Другое помещение, также украшенное глиняными скульптурами, получило название «зала побед». Здесь по стенам располагались крупные мужские фигуры, рядом с которыми прослеживаются изображения парящих женщин. Скорее всего это были изображения богини победы Ники, возлагающей венок на удачливого полководца. Нику, парящую с венком над головой царя, мы видим и на древне-хорезмийских монетах.

Весьма оригинально, хотя и несколько тяжеловесно оформление «зала темнокожих воинов». Вдоль его стен в нишах стояли крупные мужские статуи. По обе стороны от них расходятся крупные глиняные волюты, на концах которых помещены небольшие фигуры воинов. Воины облачены в панцири, а их широкие носы и темно-коричневая окраска лиц дала археологам повод для названия всего помещения.

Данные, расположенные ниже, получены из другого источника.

(* ===== verification/KwctlRun.v ===== *)
(** * Running a policy with [kwctl]

    Models, under [crates/kwctl/src/], [config/policy_definition.rs] (the policies of a
    YAML file or of the flags), [config/pull_and_run.rs] (their verification),
    [command/run/local_data.rs] (pulling them), [command/run/evaluator.rs] (what a policy
    is run with) and [command/run.rs].

    The policies are run through the interfaces of the policy server's model:
    [PolicyRuntime] and [PolicyGroupEvaluator]. Parsed custom resources, as the SDK defines
    them, are records of the fields that are read; YAML is the parameter [CrdYaml]. The
    builder of [PolicyBuilder] is the parameter [PolicyLoader]. *)

From S2P Require Import Prelude Bytes Json PolicyId AdmissionResponse ResponseHandler Request.
From S2P Require Import HostCapabilities Callback Runtime GroupEvaluator Config RustStr.
From S2P Require Import VerificationConstraints Sources Registry Fetcher Verify Downloader Metadata Startup.
From S2P Require Import WasmScanner Annotate.

(** ** Definitions of policies *)

Inductive PolicyExecutionConfiguration := UserDefined (mode : PolicyExecutionMode) | PolicyDefined.

Inductive ContextAwareConfiguration :=
| NoAccess
| TrustPolicyMetadata
| AllowList (resources : gset ContextAwareResource).

Record PolicyMember := { pm_uri : string; pm_settings : PolicyGroupMemberSettings }.

Record IndividualPolicy := {
  ip_id : string;
  ip_uri : string;
  ip_user_execution_cfg : PolicyExecutionConfiguration;
  ip_raw : bool;
  ip_policy_mode : PolicyMode;
  ip_allowed_to_mutate : bool;
  ip_custom_rejection_message : option string;
  ip_settings : PolicySettings;
  ip_ctx_aware_cfg : ContextAwareConfiguration;
  ip_allowed_host_capabilities : list string;
}.

Inductive PolicyDefinition :=
| DefPolicy (p : IndividualPolicy)
| DefGroup (id : string) (policy_mode : PolicyMode) (policy_members : gmap string PolicyMember)
    (expression message : string).

Definition get_policy_id (d : PolicyDefinition) : result PolicyID EvaluationError :=
  match d with
  | DefPolicy p => PolicyID_from_str (ip_id p)
  | DefGroup id _ _ _ _ => PolicyID_from_str id
  end.

Definition get_policy_custom_rejection_message (d : PolicyDefinition) : option string :=
  match d with DefPolicy p => ip_custom_rejection_message p | DefGroup _ _ _ _ _ => None end.

Definition get_policy_allowed_to_mutate (d : PolicyDefinition) : bool :=
  match d with DefPolicy p => ip_allowed_to_mutate p | DefGroup _ _ _ _ _ => false end.

Definition get_policy_mode (d : PolicyDefinition) : PolicyMode :=
  match d with DefPolicy p => ip_policy_mode p | DefGroup _ mode _ _ _ => mode end.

Таким образом, в решении интерьеров топрак-калинского дворца нет застывших канонов и однообразия. Наоборот, фантазия художника каждый раз стремится к новому, необычному решению, иногда даже в ущерб гармонии и изысканности. В частности, весьма своеобразно оформление еще двух залов. В одном из них стены украшали глиняные рельефы, изображающие деревья, обвитые виноградными лозами, и пасущихся оленей (табл. XIII, а). Выполненные почти в натуральную величину фигуры оленей окрашены коричневатой краской, но для фона почему-то был выбран синий цвет. В манере трактовки животных чувствуются определенные связи с искусством кочевых племен, получившим в науке условное название «звериного стиля». В этом нет ничего удивительного, ведь Хорезм был окружен кочевниками почти со всех сторон. Оттуда, из далеких степей, вполне могли быть родом отдельные художники и скульпторы. Другой зал скорее всего предназначался для ритуальных церемоний. В нем обнаружены остатки танцующих фигур. Головы этих персонажей имеют большие заостренные уши (табл. XVIII, б). Видимо, танцоры носили маски, участвуя в мистериях и представлениях.

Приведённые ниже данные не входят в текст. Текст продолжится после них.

(* ===== verification/Manifest.v ===== *)
(** * Manifests and pushed policies

    Models [crates/kwctl/src/scaffold/manifest.rs] (the custom resource that deploys a
    policy of the store) and [crates/kwctl/src/push.rs] (a policy goes to a registry).

    The validation of host names is the parameter [HostnameValidator]; the YAML of the
    settings and of the output is [ManifestYaml]. *)

From S2P Require Import Prelude Bytes RustStr Json PolicyId Request HostCapabilities Callback Metadata.
From S2P Require Import VerificationConstraints Sources Registry Fetcher Verify Startup WasmScanner Annotate.
From S2P Require Import MatchResources VapScaffold PolicyStore.

(** ** [manifest.rs] *)

Inductive ManifestType := TypeClusterAdmissionPolicy | TypeAdmissionPolicy.

Definition ManifestType_from_str (value : string) : result ManifestType string :=
  if decide (value = "ClusterAdmissionPolicy") then Ok TypeClusterAdmissionPolicy
  else if decide (value = "AdmissionPolicy") then Ok TypeAdmissionPolicy
  else Err "unknown manifest type".

Record AdmissionPolicySpec := {
  as_module : string;
  as_settings : Mapping;
  as_rules : list Rule;
  as_mutating : bool;
  as_background_audit : bool;
}.

Record AdmissionPolicy := {
  ap_api_version : string;
  ap_kind : string;
  ap_metadata : ObjectMeta;
  ap_spec : AdmissionPolicySpec;
}.

Inductive ManifestResource :=
| ResourceCluster (p : ClusterAdmissionPolicy)
| ResourceNamespaced (p : AdmissionPolicy).

Record ScaffoldPolicyData := {
  sc_uri : string;
  sc_policy_title : option string;
  sc_metadata : Metadata;
  sc_settings : Mapping;
}.

Definition POLICY_TITLE : string := "io.kubewarden.policy.title".
Definition POLICY_SEVERITY : string := "io.kubewarden.policy.severity".
Definition POLICY_CATEGORY : string := "io.kubewarden.policy.category".

Definition keep_annotation (key : string) (an annots : gmap string string) : gmap string string :=
  match an !! key with Some v => <[key := v]> annots | None => annots end.

Definition build_objmetadata (data : ScaffoldPolicyData) : ObjectMeta :=
  let annots := match md_annotations (sc_metadata data) with
    | Some an => keep_annotation POLICY_CATEGORY an (keep_annotation POLICY_SEVERITY an ∅)
    | None => ∅
    end in
  {| om_name := sc_policy_title data;
     om_annotations := if decide (annots = ∅) then None else Some annots |}.

(** The errors of [validate]. *)
Definition validated (m : Metadata) : result unit (list (string * string)) :=
  match Metadata_validate m with [] => Ok tt | errors => Err errors end.

Definition cluster_policy_try_from (data : ScaffoldPolicyData) :
    result ClusterAdmissionPolicy (list (string * string)) :=
  let m := sc_metadata data in
  let? _ := validated m in
  Ok {| ca_api_version := "policies.kubewarden.io/v1"; ca_kind := "ClusterAdmissionPolicy";
        ca_metadata := build_objmetadata data;
        ca_spec := {| cs_module := sc_uri data; cs_settings := sc_settings data; cs_rules := md_rules m;
          cs_mutating := md_mutating m; cs_background_audit := md_background_audit m;
          cs_context_aware_resources := md_context_aware_resources m; cs_failure_policy := None;
          cs_mode := None; cs_match_policy := None; cs_namespace_selector := None;
          cs_object_selector := None |} |}.

Definition admission_policy_try_from (data : ScaffoldPolicyData) :
    result AdmissionPolicy (list (string * string)) :=
  let m := sc_metadata data in
  let? _ := validated m in
  Ok {| ap_api_version := "policies.kubewarden.io/v1"; ap_kind := "AdmissionPolicy";
        ap_metadata := build_objmetadata data;
        ap_spec := {| as_module := sc_uri data; as_settings := sc_settings data; as_rules := md_rules m;
          as_mutating := md_mutating m; as_background_audit := md_background_audit m |} |}.

(** [hostname_validator::is_valid] *)
Class HostnameValidator := hostname_is_valid : string → bool.

Fixpoint no_uppercase (s : string) : bool :=
  match s with
  | EmptyString => true
  | String a s =>
      negb (bool_decide (65 ≤ Ascii.N_of_ascii a ∧ Ascii.N_of_ascii a ≤ 90)%N) && no_uppercase s
  end.

Definition is_valid_k8s_hostname `{HostnameValidator} (hostname : string) : bool :=
  hostname_is_valid hostname && no_uppercase hostname &&
  negb (contains_char hostname "_"%char) && bool_decide (String.length hostname ≤ 253).

Definition invalid_title (title : string) : string :=
  "Invalid title '" +:+ title +:+ "'. Must conform to RFC 1123: use lowercase alphanumeric chars, '-' or '.', and start/end with an alphanumeric character.".

Definition validate_policy_title `{HostnameValidator} (title : string) : result unit string :=
  if negb (is_valid_k8s_hostname title) then Err (invalid_title title) else Ok tt.

Definition get_policy_title_from_cli_or_metadata (policy_title : option string) (metadata : Metadata) :
    option string :=
  match policy_title with
  | Some t => Some t
  | None => unwrap_or ∅ (md_annotations metadata) !! POLICY_TITLE
  end.

Definition without_resources (data : ScaffoldPolicyData) : ScaffoldPolicyData :=
  let m := sc_metadata data in
  {| sc_uri := sc_uri data; sc_policy_title := sc_policy_title data;
     sc_metadata := {| md_protocol_version := md_protocol_version m; md_rules := md_rules m;
       md_annotations := md_annotations m; md_mutating := md_mutating m;
       md_background_audit := md_background_audit m; md_execution_mode := md_execution_mode m;
       md_policy_type := md_policy_type m; md_context_aware_resources := ∅;
       md_host_capabilities := md_host_capabilities m;
       md_minimum_kubewarden_version := md_minimum_kubewarden_version m |};
     sc_settings := sc_settings data |}.

Definition generate_resource (scaffold_data : ScaffoldPolicyData) (resource_type : ManifestType)
    (allow_context_aware_resources : bool) : result ManifestResource (list (string * string)) :=
  match resource_type with
  | TypeClusterAdmissionPolicy =>
      let scaffold_data :=
        if bool_decide (md_context_aware_resources (sc_metadata scaffold_data) = ∅) then scaffold_data
        else if allow_context_aware_resources then scaffold_data
        else without_resources scaffold_data in
      res_map ResourceCluster (cluster_policy_try_from scaffold_data)
  | TypeAdmissionPolicy => res_map ResourceNamespaced (admission_policy_try_from scaffold_data)
  end.

Class ManifestYaml := {
  settings_of_yaml : string → result Mapping string;
  resource_to_yaml : ManifestResource → result string string;
}.

Inductive ManifestError :=
| ManifestLookup (e : LookupError)
| CannotReadModule (e : MetadataError)
| NoMetadata (uri : string)
| InvalidSettings (e : string)
| InvalidTitle (e : string)
| InvalidMetadata (errors : list (string * string))
| CannotPrint (e : string).

Section manifest.
Context `{UL : UrlLib, SE : SourceEnv, OL : OciLib, SH : Sha256, CE : CommandEnv}.
Context `{WP : WasmParser, HV : HostnameValidator, MY : ManifestYaml}.
Context (root : Components).

(** [Metadata::from_path] *)
Definition metadata_at (fs : Node) (p : Components) : result (option Metadata) MetadataError :=
  metadata_from_read match node_at fs p with
    | Some (NFile b) => Ok b
    | Some (NDir _) => Err "Is a directory (os error 21)"
    | None => Err NO_ENTRY
    end.

(** The resource that is printed. *)
Definition manifest_resource (fs : Node) (uri_or_sha_prefix : string) (resource_type : ManifestType)
    (settings policy_title : option string) (allow_context_aware_resources : bool) :
    result ManifestResource ManifestError :=
  let? uri := map_err ManifestLookup (get_uri root fs uri_or_sha_prefix) in
  let? wasm_path := map_err ManifestLookup (wasm_path root fs uri) in
  let? found := map_err CannotReadModule (metadata_at fs wasm_path) in
  let? metadata := ok_or found (NoMetadata uri) in
  let? settings_yml := map_err InvalidSettings (settings_of_yaml (unwrap_or "{}" settings)) in
  let policy_title := get_policy_title_from_cli_or_metadata policy_title metadata in
  let? _ := match policy_title with
    | Some title => map_err InvalidTitle (validate_policy_title title)
    | None => Ok tt
    end in
  map_err InvalidMetadata (generate_resource
    {| sc_uri := uri; sc_policy_title := policy_title; sc_metadata := metadata; sc_settings := settings_yml |}
    resource_type allow_context_aware_resources).

Definition manifest (fs : Node) (uri_or_sha_prefix : string) (resource_type : ManifestType)
    (settings policy_title : option string) (allow_context_aware_resources : bool) :
    result string ManifestError :=
  let? resource := manifest_resource fs uri_or_sha_prefix resource_type settings policy_title
    allow_context_aware_resources in
  map_err CannotPrint (resource_to_yaml resource).
End manifest.

(** ** [push.rs] *)

Definition POLICY_SOURCE : string := "io.kubewarden.policy.source".
Definition IMAGE_SOURCE : string := "org.opencontainers.image.source".

Definition newline : ascii := Ascii.ascii_of_N 10.

(** [str::lines().count()]: a final line terminator does not start a line. *)
Definition line_count (s : string) : nat :=
  let pieces := split s newline in
  length (match last pieces with Some EmptyString => take (length pieces - 1) pieces | _ => pieces end).

Definition single_line (s : string) : bool := bool_decide (line_count s ≤ 1).

Definition build_oci_annotations (annotations : gmap string string) : gmap string string :=
  let annotations := trim <$> filter (λ kv, single_line kv.2) annotations in
  match annotations !! POLICY_SOURCE, annotations !! IMAGE_SOURCE with
  | Some source, None => <[IMAGE_SOURCE := source]> annotations
  | _, _ => annotations
  end.

Inductive PushError :=
| PushMetadata (e : MetadataError)
| RegoWithoutMetadata
| NotAnnotated
| NotUnderstood (e : string)
| CannotOpenPolicy (e : string)
| PushRegistry (e : RegistryError).

Section push.
Context `{UL : UrlLib, SE : SourceEnv, OL : OciLib, HI : !HostIO, OP : !OciPush}.
Context `{WP : WasmParser, WA : Walrus, KT : !KwctlTools, MM : Memmem}.

Definition can_be_force_pushed_without_metadata (d : BackendDetector) (wasm_path : string) :
    result bool PushError :=
  let? is_rego := map_err NotUnderstood (is_rego_policy d wasm_path) in
  Ok (negb is_rego).

Definition kwctl_push (wasm_path uri : string) (sources : option Sources) (force : bool) :
    M St (result string PushError) :=
  let!? metadata := m_ret (map_err PushMetadata (metadata_from_read (fs_read_bytes wasm_path))) in
  let!? _ := m_ret (match metadata with
    | Some _ => Ok tt
    | None =>
        if force then
          let? allowed := can_be_force_pushed_without_metadata BackendDetector_default wasm_path in
          if allowed : bool then Ok tt else Err RegoWithoutMetadata
        else Err NotAnnotated
    end) in
  let annotations := build_oci_annotations <$> (metadata ≫= md_annotations) in
  let!? policy := m_ret (map_err CannotOpenPolicy (fs_read_bytes wasm_path)) in
  let! r := Registry.push policy uri sources annotations in
  m_ret (map_err PushRegistry r).
End push.

(** ** Properties *)

(** Trimming takes a part of the string. *)
Lemma trim_part s : ∃ a b, s = a +:+ trim s +:+ b.
Proof.
  assert (∃ a, s = a +:+ trim_start s) as [a Ha].
  { apply (trim_with_inv strip_prefix white_space (λ t, ∃ a, s = a +:+ t)); [by exists ""|].
    intros s' w t _ Ht%strip_prefix_Some [a ->]. exists (a +:+ w). by rewrite Ht str_app_assoc. }
  assert (∃ b, trim_start s = trim s +:+ b) as [b Hb].
  { apply (trim_with_inv strip_suffix white_space (λ t, ∃ b, trim_start s = t +:+ b)).
    - exists "". by rewrite str_app_nil_r.
    - intros s' w t _ Ht%strip_suffix_Some [b Hb]. exists (w +:+ b). by rewrite Hb Ht str_app_assoc. }
  exists a, b. by rewrite -Hb.
Qed.

Lemma contains_char_false_app s t c :
  contains_char (s +:+ t) c = false ↔ contains_char s c = false ∧ contains_char t c = false.
Proof. by rewrite contains_char_app orb_false_iff. Qed.

(** One line has no terminator but a final one. *)
Lemma single_line_shape s :
  single_line s = true → contains_char s newline = false ∨
  ∃ t, s = t +:+ String newline "" ∧ contains_char t newline = false.
Proof.
  rewrite /single_line bool_decide_eq_true /line_count => H.
  pose proof (split_pieces s newline) as Hp. pose proof (join_split s newline) as Hj.
  destruct (split s newline) as [|x [|y [|z l]]] eqn:Hs.
  - by destruct (split_cons s newline) as (? & ? & ?); simplify_eq.
  - left. rewrite -Hj. by apply Forall_cons in Hp as [? _].
  - right. simpl in H. destruct y; [|simpl in H; lia]. exists x. rewrite -Hj.
    split; [|by apply Forall_cons in Hp as [? _]]. by rewrite join_cons // str_app_nil_r.
  - exfalso. assert (2 ≤ length (x :: y :: z :: l) - 1) by (simpl; lia).
    destruct (last (x :: y :: z :: l)) as [[|a u]|]; rewrite ?length_take in H; lia.
Qed.

Lemma newline_is_space : String newline "" ∈ white_space.
Proof. vm_compute. right. left. Qed.

(** Where a string that ends with its only [c] is cut. *)
Lemma cut_before_last c x y t :
  x +:+ y = t +:+ String c "" → contains_char t c = false →
  y = "" ∨ ∃ y', y = y' +:+ String c "" ∧ contains_char x c = false ∧ contains_char y' c = false.
Proof.
  revert t. induction x as [|a x IH]; intros t Heq Ht; [right; by exists t|].
  destruct t as [|b t]; simpl in *; injection Heq as -> Heq; [left; by destruct x|].
  apply orb_false_iff in Ht as [Hb Ht]. destruct (IH t Heq Ht) as [->|(y' & -> & Hx & Hy)]; [by left|].
  right. exists y'. by rewrite Hb Hx.
Qed.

Ко второй категории помещений можно отнести жилые покои царя, его семьи и гарем. Это были, как правило, сравнительно небольшие комнаты с очагом у одной стены и нишей на стене противоположной. Стены помещений нередко покрыты росписью. В частности, предполагаемый гарем украшен женскими портретами, вписанными в прямоугольные рамы.

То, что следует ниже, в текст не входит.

(* ===== verification/KwctlCli.v ===== *)
(** * The command line of kwctl

    Models [crates/kwctl/src/cli.rs]: the commands that [build_cli] declares, with their
    arguments, in the order it declares them. [Clap] says what a declaration means. *)

From S2P Require Import Prelude RustStr Clap.

(** Minimum set of flags required to pull a policy from a registry. *)
Definition pull_shared_flags : list Arg :=
  [Arg_new "docker-config-json-path" |> long "docker-config-json-path";
   Arg_new "sources-path" |> long "sources-path";
   Arg_new "verification-config-path" |> long "verification-config-path";
   Arg_new "verification-key" |> short "k"%char |> long "verification-key" |> action ActionAppend
     |> num_args 1;
   Arg_new "verification-annotation" |> short "a"%char |> long "verification-annotation"
     |> action ActionAppend |> num_args 1;
   Arg_new "cert-email" |> long "cert-email" |> num_args 1;
   Arg_new "cert-oidc-issuer" |> long "cert-oidc-issuer" |> num_args 1;
   Arg_new "github-owner" |> long "github-owner" |> num_args 1;
   Arg_new "github-repo" |> long "github-repo" |> num_args 1;
   Arg_new "sigstore-trust-config" |> long "sigstore-trust-config" |> value_parser PathBufParser].

Definition subcommand_pull : Command :=
  Command_new "pull" |> args (sort_args (pull_shared_flags ++
    [Arg_new "output-path" |> short "o"%char |> long "output-path"]) ++
    [Arg_new "uri" |> required true |> index 1]).

Definition subcommand_verify : Command :=
  Command_new "verify" |> args (sort_args
  [Arg_new "docker-config-json-path" |> long "docker-config-json-path";
   Arg_new "sources-path" |> long "sources-path";
   Arg_new "verification-config-path" |> long "verification-config-path";
   Arg_new "verification-key" |> short "k"%char |> long "verification-key" |> action ActionAppend
     |> num_args 1;
   Arg_new "verification-annotation" |> short "a"%char |> long "verification-annotation"
     |> action ActionAppend |> num_args 1;
   Arg_new "cert-email" |> long "cert-email" |> num_args 1;
   Arg_new "cert-oidc-issuer" |> long "cert-oidc-issuer" |> num_args 1;
   Arg_new "github-owner" |> long "github-owner" |> num_args 1;
   Arg_new "github-repo" |> long "github-repo" |> num_args 1;
   Arg_new "sigstore-trust-config" |> long "sigstore-trust-config" |> value_parser PathBufParser] ++
    [Arg_new "uri" |> required true |> index 1]).

Definition subcommand_push : Command :=
  Command_new "push" |> args (sort_args
  [Arg_new "docker-config-json-path" |> long "docker-config-json-path";
   Arg_new "sources-path" |> long "sources-path";
   Arg_new "force" |> short "f"%char |> long "force" |> action ActionSetTrue;
   Arg_new "output" |> long "output" |> short "o"%char |> value_parser (PossibleValues ["text"; "json"])
     |> default_value "text"] ++
    [Arg_new "policy" |> required true |> index 1;
     Arg_new "uri" |> required true |> index 2]).

Definition run_args : list Arg :=
  [Arg_new "docker-config-json-path" |> long "docker-config-json-path";
   Arg_new "sources-path" |> long "sources-path";
   Arg_new "verification-config-path" |> long "verification-config-path";
   Arg_new "request-path" |> long "request-path" |> short "r"%char |> required true;
   Arg_new "settings-path" |> long "settings-path" |> short "s"%char;
   Arg_new "settings-json" |> long "settings-json";
   Arg_new "verification-key" |> short "k"%char |> long "verification-key" |> action ActionAppend
     |> num_args 1;
   Arg_new "verification-annotation" |> short "a"%char |> long "verification-annotation"
     |> action ActionAppend |> num_args 1;
   Arg_new "cert-email" |> long "cert-email" |> num_args 1;
   Arg_new "cert-oidc-issuer" |> long "cert-oidc-issuer" |> num_args 1;
   Arg_new "github-owner" |> long "github-owner" |> num_args 1;
   Arg_new "github-repo" |> long "github-repo" |> num_args 1;
   Arg_new "execution-mode" |> long "execution-mode" |> short "e"%char
     |> value_parser (PossibleValues ["opa"; "gatekeeper"; "kubewarden"; "wasi"; "ferricel"]);
   Arg_new "raw" |> long "raw" |> num_args 0 |> default_value "false";
   Arg_new "disable-wasmtime-cache" |> long "disable-wasmtime-cache" |> num_args 0;
   Arg_new "disable-memory-limit" |> long "disable-memory-limit" |> action ActionSetTrue;
   Arg_new "policy-memory-limit" |> long "policy-memory-limit" |> default_value "256";
   Arg_new "allow-context-aware" |> long "allow-context-aware" |> num_args 0;
   Arg_new "record-host-capabilities-interactions" |> long "record-host-capabilities-interactions";
   Arg_new "replay-host-capabilities-interactions" |> long "replay-host-capabilities-interactions";
   Arg_new "sigstore-trust-config" |> long "sigstore-trust-config" |> value_parser PathBufParser;
   Arg_new "allowed-host-capabilities" |> long "allowed-host-capabilities" |> num_args_between 0 None
     |> default_values ["*"]].

(** These flags cannot be used at the same time. *)
Definition host_capabilities_proxy : ArgGroup :=
  {| ag_id := "host-capabilities-proxy";
     ag_args := ["record-host-capabilities-interactions"; "replay-host-capabilities-interactions"];
     ag_multiple := false; ag_required := false |}.

Definition subcommand_run : Command :=
  Command_new "run"
    |> args (sort_args run_args ++ [Arg_new "uri_or_sha_prefix_or_yaml_file" |> required true |> index 1])
    |> group host_capabilities_proxy.

(** At least one source of metadata must be given. *)
Definition metadata_source : ArgGroup :=
  {| ag_id := "metadata-source"; ag_args := ["metadata-path"; "annotation"; "usage-path"];
     ag_multiple := true; ag_required := true |}.

Definition subcommand_annotate : Command :=
  Command_new "annotate" |> args (sort_args
  [Arg_new "metadata-path" |> long "metadata-path" |> short "m"%char;
   Arg_new "annotation" |> long "annotation" |> short "a"%char |> action ActionAppend |> num_args 1;
   Arg_new "usage-path" |> long "usage-path" |> short "u"%char;
   Arg_new "output-path" |> long "output-path" |> short "o"%char |> required true;
   Arg_new "force" |> short "f"%char |> long "force" |> action ActionSetTrue] ++
    [Arg_new "wasm-path" |> required true |> index 1])
    |> group metadata_source.

Definition subcommand_inspect : Command :=
  Command_new "inspect" |> args (sort_args
  [Arg_new "output" |> long "output" |> short "o"%char |> value_parser (PossibleValues ["yaml"]);
   Arg_new "sources-path" |> long "sources-path";
   Arg_new "docker-config-json-path" |> long "docker-config-json-path";
   Arg_new "show-signatures" |> long "show-signatures" |> num_args 0] ++
    [Arg_new "uri_or_sha_prefix" |> required true |> index 1]).

Definition artifacthub_args : list Arg := sort_args
  [Arg_new "metadata-path" |> long "metadata-path" |> short "m"%char;
   Arg_new "version" |> long "version" |> short "v"%char |> num_args 1;
   Arg_new "questions-path" |> long "questions-path" |> short "q"%char;
   Arg_new "output" |> long "output" |> short "o"%char].

(** When scaffolding the manifest of a missing policy, we can pull it from a registry. *)
Definition manifest_args : list Arg :=
  sort_args ([Arg_new "settings-path" |> long "settings-path" |> short "s"%char;
   Arg_new "settings-json" |> long "settings-json" |> conflicts_with "settings-path";
   Arg_new "type" |> long "type" |> short "t"%char |> required true
     |> value_parser (PossibleValues ["ClusterAdmissionPolicy"; "AdmissionPolicy"]);
   Arg_new "title" |> long "title";
   Arg_new "allow-context-aware" |> long "allow-context-aware" |> num_args 0] ++ pull_shared_flags) ++
  [Arg_new "uri_or_sha_prefix" |> required true |> index 1].

Definition vap_args : list Arg := sort_args
  [Arg_new "cel-policy" |> long "cel-policy"
     |> default_value "ghcr.io/kubewarden/policies/cel-policy:latest"
     |> conflicts_with "compile-to-wasm";
   Arg_new "compile-to-wasm" |> long "compile-to-wasm" |> conflicts_with "cel-policy";
   Arg_new "force" |> long "force" |> short "f"%char |> num_args 0 |> requires "compile-to-wasm";
   Arg_new "policy" |> long "policy" |> short "p"%char |> required true;
   Arg_new "binding" |> long "binding" |> short "b"%char |> required true].

Definition admission_request_args : list Arg := sort_args
  [Arg_new "operation" |> long "operation" |> short "o"%char |> required true
     |> value_parser (PossibleValues ["CREATE"]);
   Arg_new "object" |> long "object";
   Arg_new "old-object" |> long "old-object"].

Definition subcommand_scaffold : Command :=
  Command_new "scaffold" |> subcommand_required true |> subcommands (sort_commands
    [Command_new "verification-config";
     Command_new "artifacthub" |> args artifacthub_args;
     Command_new "manifest" |> args manifest_args;
     Command_new "vap" |> args vap_args;
     Command_new "admission-request" |> args admission_request_args]).

Definition subcommand_digest : Command :=
  Command_new "digest" |> args (sort_args
  [Arg_new "sources-path" |> long "sources-path";
   Arg_new "docker-config-json-path" |> long "docker-config-json-path"] ++
    [Arg_new "uri" |> required true |> index 1]).

Definition subcommand_bench : Command :=
  Command_new "bench" |> args (sort_args
  ([Arg_new "measurement_time" |> long "measurement-time" |> num_args 1;
   Arg_new "num_resamples" |> long "num-resamples" |> num_args 1;
   Arg_new "num_samples" |> long "num-samples" |> num_args 1;
   Arg_new "warm_up_time" |> long "warm-up-time" |> num_args 1;
   Arg_new "dump_results_to_disk" |> long "dump-results-to-disk"] ++ run_args) ++
    [Arg_new "uri_or_sha_prefix_or_yaml_file" |> required true |> index 1])
    |> group host_capabilities_proxy.

Definition subcommand_save : Command :=
  Command_new "save"
    |> arg (Arg_new "output" |> long "output" |> short "o"%char |> required true)
    |> arg (Arg_new "policies" |> num_args_between 1 None |> required true).

Definition subcommand_docs : Command :=
  Command_new "docs" |> arg (Arg_new "output" |> long "output" |> short "o"%char |> required true).

Definition build_cli : Command :=
  Command_new "kwctl"
    |> arg (Arg_new "verbose" |> short "v"%char |> long "verbose" |> num_args 0)
    |> arg (Arg_new "no-color" |> long "no-color" |> num_args 0)
    |> subcommands (sort_commands
      [Command_new "policies";
       Command_new "info";
       Command_new "rm" |> arg (Arg_new "uri_or_sha_prefix" |> required true |> index 1);
       Command_new "completions" |> arg (Arg_new "shell" |> long "shell" |> short "s"%char |> required true
     |> value_parser (PossibleValues ["bash"; "elvish"; "fish"; "powershell"; "zsh"]));
       Command_new "load" |> arg (Arg_new "input" |> long "input" |> required true);
       subcommand_pull; subcommand_verify; subcommand_push; subcommand_run; subcommand_annotate;
       subcommand_inspect; subcommand_scaffold; subcommand_digest; subcommand_bench; subcommand_save;
       subcommand_docs])
    |> subcommand_required true
    |> arg_required_else_help true.

(** No command of [kwctl] trips an assertion of [clap]. *)
Lemma kwctl_well_formed : well_formed 2 true build_cli = true.
Proof. vm_compute. reflexivity. Qed.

Наконец, третью группу составляли различные хозяйственные постройки, складские помещения, жилище многочисленной челяди и слуг. В этой части дворца можно отметить анфиладу узких помещений, в которых располагался арсенал и мастерская для производства и ремонта оружия. Там были найдены части луков, составные древки стрел из дерева и камыша, железные наконечники этих стрел, вызолоченные бронзовые пластины от панцирей и поясов и стеклянные вставки к ним. Луки, имевшие в длину около 160 сантиметров и клеенные из дерева разных пород с костяными обкладками, были грозным стрелковым оружием того времени. В юго-западной части дворца шел длинный коридор, куда выходили небольшие и бедно оформленные комнаты. Скорее всего это жилые помещения рядовых чиновников и слуг. Они вполне могли довольствоваться коридорной системой, и им совершенно не обязательно было любоваться портретами своих жен и любовниц. Среди этих чиновников имелись и лица, владеющие редким в ту пору искусством письма. На одной из фресок мы видим даже изображение такого писца, несущего свитки исписанных пергаментов (табл. XIV). Династийный знак хорезмшахов на его головном уборе указывает на принадлежность к царской администрации. Большая часть работ писцов до нас, к сожалению, не дошла. Однако, как мы уже говорили, в одном помещении обнаружена груда исписанных обрывков кожи и несколько документов на деревянных дощечках в сравнительно хорошем состоянии. Расшифровка их в отличие от нисийского архива еще только начинается. Но уже сейчас можно сказать, что тщательный учет налоговых поступлений заботил администрацию Топрак-калы не меньше, чем нисийского правителя. В частности, тексты на дереве оказались составленными по единому формуляру списками семейных общин, подлежавших обложению налогом.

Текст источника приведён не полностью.